If you need a different perspective, the land mass of the Arab states (not including the non-Arab states of Turkey and Iran) occupies about 98.4 percent of the land in the region. Israel occupies about 1.6 percent. These are the facts, but the talking point we hear is, “There can be no peace until Israel gives up some territory.”
Another interesting fact is the words “Jerusalem” or “Zion” appear nearly a thousand times in the Hebrew Bible and the New Testament. It never appears in the Quran.
That’s a quick history of the land where Israel rests today, and most of it fulfills biblical prophecy. Doing a little bit of work to understand the facts of history will help you separate truth from rhetoric.
Now, let’s talk about what this means to us as Christ-followers. Whenever there’s a war in the Middle East, and particularly when there’s a war that includes Israel (and there have been a number in my lifetime), the Christian world begins to talk about the end of time. We discuss Jesus’ return, Gog and Magog, the armies coming out of the north, Armageddon, or some combination of these.

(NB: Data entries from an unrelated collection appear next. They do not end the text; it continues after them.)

Lemma get_be32_add b0 b1 b2 b3 :
  is_byte b0 -> is_byte b1 -> is_byte b2 -> is_byte b3 ->
  get_be32 [b0; b1; b2; b3] = b0 * 2 ^ 24 + b1 * 2 ^ 16 + b2 * 2 ^ 8 + b3.
Proof.
  unfold is_byte. intros. unfold get_be32. cbn [nth].
  rewrite (lor_shiftl_add b2 b3) by lia. rewrite (lor_shiftl_add b1) by lia.
  rewrite (lor_shiftl_add b0) by lia. lia.
Qed.

Lemma u8_shiftr_add a b k : 0 <= k -> 0 <= b < 2 ^ k -> is_byte a ->
  u8 (Z.shiftr (a * 2 ^ k + b) k) = a.
Proof.
  intros Hk Hb Ha. rewrite Z.shiftr_div_pow2, Z.div_add_l by lia.
  rewrite (Z.div_small b) by lia. rewrite Z.add_0_r. by apply u8_id.
Qed.

Lemma u8_add_high a b : is_byte b -> u8 (a * 2 ^ 8 + b) = b.
Proof. intros. unfold u8. rewrite Z.add_comm, Z.mod_add by lia. by apply Z.mod_small. Qed.

Lemma put_get_be16 hi lo : is_byte hi -> is_byte lo -> put_be16 (get_be16 hi lo) = [hi; lo].
Proof.
  intros Hh Hl. rewrite get_be16_add by done. unfold put_be16. unfold is_byte in *.
  change 256 with (2 ^ 8). rewrite u8_shiftr_add, u8_add_high by (unfold is_byte; lia). done.
Qed.

Lemma put_get_be32 b0 b1 b2 b3 :
  is_byte b0 -> is_byte b1 -> is_byte b2 -> is_byte b3 ->
  put_be32 (get_be32 [b0; b1; b2; b3]) = [b0; b1; b2; b3] /\
  0 <= get_be32 [b0; b1; b2; b3] < 2 ^ 32.
Proof.
  intros H0 H1 H2 H3. rewrite get_be32_add by done. unfold is_byte in *.
  split; [|lia]. unfold put_be32. repeat f_equal.
  - replace (b0 * 2 ^ 24 + b1 * 2 ^ 16 + b2 * 2 ^ 8 + b3)
      with (b0 * 2 ^ 24 + (b1 * 2 ^ 16 + b2 * 2 ^ 8 + b3)) by lia.
    apply u8_shiftr_add; unfold is_byte; lia.
  - rewrite Z.shiftr_div_pow2 by lia.
    replace (b0 * 2 ^ 24 + b1 * 2 ^ 16 + b2 * 2 ^ 8 + b3)
      with ((b0 * 2 ^ 8 + b1) * 2 ^ 16 + (b2 * 2 ^ 8 + b3)) by lia.
    rewrite Z.div_add_l, (Z.div_small (b2 * 2 ^ 8 + b3)), Z.add_0_r by lia.
    by apply u8_add_high.
  - rewrite Z.shiftr_div_pow2 by lia.
    replace (b0 * 2 ^ 24 + b1 * 2 ^ 16 + b2 * 2 ^ 8 + b3)
      with ((b0 * 2 ^ 16 + b1 * 2 ^ 8 + b2) * 2 ^ 8 + b3) by lia.
    rewrite Z.div_add_l, (Z.div_small b3), Z.add_0_r by lia.
    replace (b0 * 2 ^ 16 + b1 * 2 ^ 8 + b2) with ((b0 * 2 ^ 8 + b1) * 2 ^ 8 + b2) by lia.
    by apply u8_add_high.
  - replace (b0 * 2 ^ 24 + b1 * 2 ^ 16 + b2 * 2 ^ 8 + b3)
      with ((b0 * 2 ^ 16 + b1 * 2 ^ 8 + b2) * 2 ^ 8 + b3) by lia.
    by apply u8_add_high.
Qed.

Lemma get_put_be32 v : 0 <= v < 2 ^ 32 -> get_be32 (put_be32 v) = v.
Proof.
  intros Hv. unfold put_be32. rewrite get_be32_add by apply u8_range. unfold u8.
  rewrite !Z.shiftr_div_pow2 by lia.
  replace (v / 2 ^ 24) with (v / 2 ^ 8 / 2 ^ 8 / 2 ^ 8) by (rewrite !Z.div_div by lia; done).
  replace (v / 2 ^ 16) with (v / 2 ^ 8 / 2 ^ 8) by (rewrite Z.div_div by lia; done).
  change (2 ^ 24) with 16777216. change (2 ^ 16) with 65536.
  change (2 ^ 32) with 4294967296 in Hv. change (2 ^ 8) with 256.
  Z.div_mod_to_equations. lia.
Qed.

Lemma has_len {A} (n : nat) (l : list A) :
  Z.of_nat n <= len l -> exists a b, l = a ++ b /\ length a = n /\ take n l = a /\ drop n l = b.
Proof.
  intros H. exists (take n l), (drop n l). rewrite take_drop. split_and!; try done.
  rewrite length_take. unfold len in H. lia.
Qed.

Section Layout.
Context {Key : Type} (decode_key : list Z -> result (Key * Z)).
Context (decode_map : list Z -> result (bool * Z)).

(** The bytes of the attested credential data, the key's encoding given. *)
Definition attested_layout (c : @AttestedCredentialData Key) (key_bytes : list Z) : list Z :=
  ac_AAGUID c ++ put_be16 (len (CredentialID c)) ++ CredentialID c ++ key_bytes.

Definition layout (d : @authData Key) (key_bytes : list Z) : list Z :=
  RPIDHash d ++ [Flags d] ++ put_be32 (SignCount d) ++
  match ad_AttestedCredentialData d with
  | Some c => attested_layout c key_bytes
  | None => []
  end ++ bytes_of (ad_Extensions d).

At the very best, this response is confusing. It can also be intimidating or frightening. Oftentimes it interrupts our momentum. We tend to get distracted, trying to figure out what’s going on, and we end up withdrawing from the arena we’ve very clearly been assigned. Today, I invite you back to your kitchen table, your holiday table, and into your peer groups to be advocates for Jesus. Because no matter what you believe about the rapture or the end of time, our assignment stays the same: To go into all the world and preach the gospel to every creature. Jesus said He would be with us always, to the very end of the age. And if you’re not busy with the assignment, you have no promise from Scripture of His abiding presence.
Here’s one final fact: The absence of truth in the public square is primarily because there’s an absence of truth in the hearts of God’s people. If we have a desire to seek the truth and see truth find its way, once again, into those broader discussions of our culture, society, academia, and wherever that may be—it will be because God’s people have chosen the truth with a greater intensity and a greater purposefulness than has defined our lives to this point.
As much as we want others to change, I believe that in God’s sovereign plan, we are the change agents. The authority that we stand in isn’t political or economic. It’s also not about our numbers, because Jesus very clearly said His followers would be in the minority. Our authority comes from the One we serve. The United Nations didn’t establish Israel. In the book of Genesis, God promised a piece of territory—a piece of terra firma that you can find with Google maps—to the descendants of Abraham, Isaac, and Jacob forever. God is unchanging and all-powerful, and as we move forward, we will see His purposes accomplished for Israel and His people.